2. External Technology

External technology involves the use of automated equipment to speed up and increase the battery formation process. Through automation, manufacturers achieve much higher throughput, improved quality, and a safer workplace for employees. Some external technology aspects include

  1. Automated Plate Immersion: Equipment can submerge plates in sulfuric acid solutions properly, ensuring uniformity and accuracy during the formation process. The result is a high-quality battery producing better performance and life span.
  2. Automated Water Bath Systems: The automated water bath equipment maintains the required temperature and level of water resulting in less room for errors and no need for manual assistance. It enhances efficiency by increasing performance and reducing the probability of on-the-job injury.
  3. Software-Driven Automatic Charging: Utilizing software-driven automatic charging equipment enhances control and precision of the charging process. Automated charging has been verified to produce better batteries with superior performance compared to manual control.
  4. Automated Testing: Once formed, the batteries have to undergo testing to detect defects. The testing machines can efficiently test many batteries per minute, beating the human personnel’s capabilities. The defective batteries would be automatically sent to a reject station saving time and streamlining the quality control process.

Generally, both internal and external technologies have given merits to batteries. Still, selection demands the consideration of different factors dependent upon one’s special requirements and priorities in developing or incorporating them.

Conclusions

In the field of lead-acid battery manufacturing industries, numerous technologies contribute to producing high-performance and reliable batteries. From sealing technologies like heat sealing and glue sealing to welding methods such as TTP welding and bridge welding, each technology plays a major role in ensuring that the integrity and functionality of lead-acid batteries are safeguarded well. Grid technologies like punching grids, expanded grids, and gravity-cast grids enable the production of grids with excellent mechanical stability, electrical conductivity, and corrosion resistance. The choice between internal and external technologies further allows the manufacturer to optimize the utilization of active materials and gives the option to customize the design of the battery.

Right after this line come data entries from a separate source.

(** C7, where the code departs from it: an index artifact whose bytes are
    not UTF-8 (here the single byte FF) is not parseable, and the list call
    does not return the empty sequence: [read_text] raises
    [UnicodeDecodeError], which the handler of [json.JSONDecodeError] in
    [_load_index] does not catch. *)
Theorem list_fails_on_undecodable_index (w : world) :
  let corrupted := with_fs w {| index_file := Some [xff]; conv_dir := conv_dir (fs w) |} in
  list_conversations corrupted = (Raise UnicodeDecodeError, corrupted).
Proof.
  intros corrupted. apply (list_conversations_undecodable corrupted [xff]); reflexivity.
Qed.
End Conversations.

(** ** Writing a document *)

Lemma segments_plain (name : string) :
  forallb (fun c => negb (Ascii.eqb c slash) && negb (Ascii.eqb c nul))
          (list_ascii_of_string name) = true ->
  segments name = [name].
Proof.
  induction name as [|c r IH]; simpl; [reflexivity|].
  intros Hall. apply andb_prop in Hall as [Hc Hr]. apply andb_prop in Hc as [Hc _].
  apply negb_true_iff in Hc. rewrite Hc, (IH Hr). reflexivity.
Qed.

(** A file name leads to the file of that name in the directory of
    documents, whatever the storage holds. *)
Lemma resolve_file_name (s : storage) (name : string) :
  file_name name = true -> resolve s name = Document name.
Proof.
  intros Hfile. pose proof Hfile as Hparts. unfold file_name in Hparts.
  apply andb_prop in Hparts as [Hparts _]. apply andb_prop in Hparts as [Hparts Hlen].
  apply andb_prop in Hparts as [Hparts Hchars].
  unfold resolve. rewrite (segments_plain name Hchars), Hlen.
  cbn [forallb]. unfold walkable. rewrite Hfile, !orb_true_r.
  destruct name as [|c r]; [discriminate|].
  simpl in Hchars. apply andb_prop in Hchars as [Hc _]. apply andb_prop in Hc as [Hc _].
  rewrite Hc. cbn [andb walk]. rewrite Hfile. reflexivity.
Qed.

Lemma write_text_file_name (name t : string) (w : world) :
  file_name name = true ->
  write_text (CONV_DIR name) t w
  = (Ok tt, with_fs w (store_file (CONV_DIR name) (encode t) (fs w))).
Proof.
  intros Hfile. unfold write_text. rewrite (resolve_file_name _ _ Hfile). reflexivity.
Qed.

Section Saving.
Context {codec : JsonCodec} {pystr : PyStr}.

Lemma save_document_run (d : dict) (conv_id : json) (w : world) :
  dict_get "id" d = Some conv_id ->
  file_name (document_name (JObj d)) = true ->
  _save_conversation (JObj d) w = (Ok tt, written (_conversation_path conv_id) (JObj d) w).
Proof.
  intros Hid Hfile. unfold _save_conversation, bind, lift, py_getitem. rewrite Hid.
  unfold document_name, entry_id in Hfile. rewrite Hid in Hfile. simpl in Hfile.
  unfold _conversation_path. rewrite (write_text_file_name _ _ _ Hfile). reflexivity.
Qed.

Lemma load_index_eq w : _load_index w = (index_in (fs w), w).
Proof.
  unfold _load_index, index_in, try_except, bind, loads, lift, read_text, ret. simpl.
  destruct (index_file (fs w)) as [b|]; [|reflexivity].
  destruct (decode_strict b) as [s|]; [|reflexivity].
  destruct (json_loads s); [|reflexivity].
  destruct (json_refuses s) as [e|]; [|reflexivity].
  simpl. destruct (is_JSONDecodeError e); reflexivity.
Qed.

Lemma load_conversation_eq conv_id w :
  _load_conversation conv_id w = (document_in (fs w) conv_id, w).
Proof.
  unfold _load_conversation, document_in, bind, exists_, loads, lift, read_text, ret.
  destruct (lookup_file (_conversation_path conv_id) (fs w)) as [b|] eqn:Hb.
  - rewrite bool_decide_eq_true_2 by eauto. cbn [negb]. rewrite Hb.
    destruct (decode_strict b) as [s|]; [|reflexivity].
    destruct (json_loads s); [|reflexivity].
    destruct (json_refuses s); reflexivity.
  - rewrite bool_decide_eq_false_2; [reflexivity|]. intros [x Hx]. discriminate.
Qed.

Understanding the technical features, advantages, and limitations of these manufacturing technologies empowers manufacturers of batteries to make informed decisions regarding the selection of the most suitable methods for their specific applications. Continuously advancing these technologies will help the lead-acid battery industry to meet the evolving demands of various sectors, and on its own part, it will play a more sustainable and efficient future too.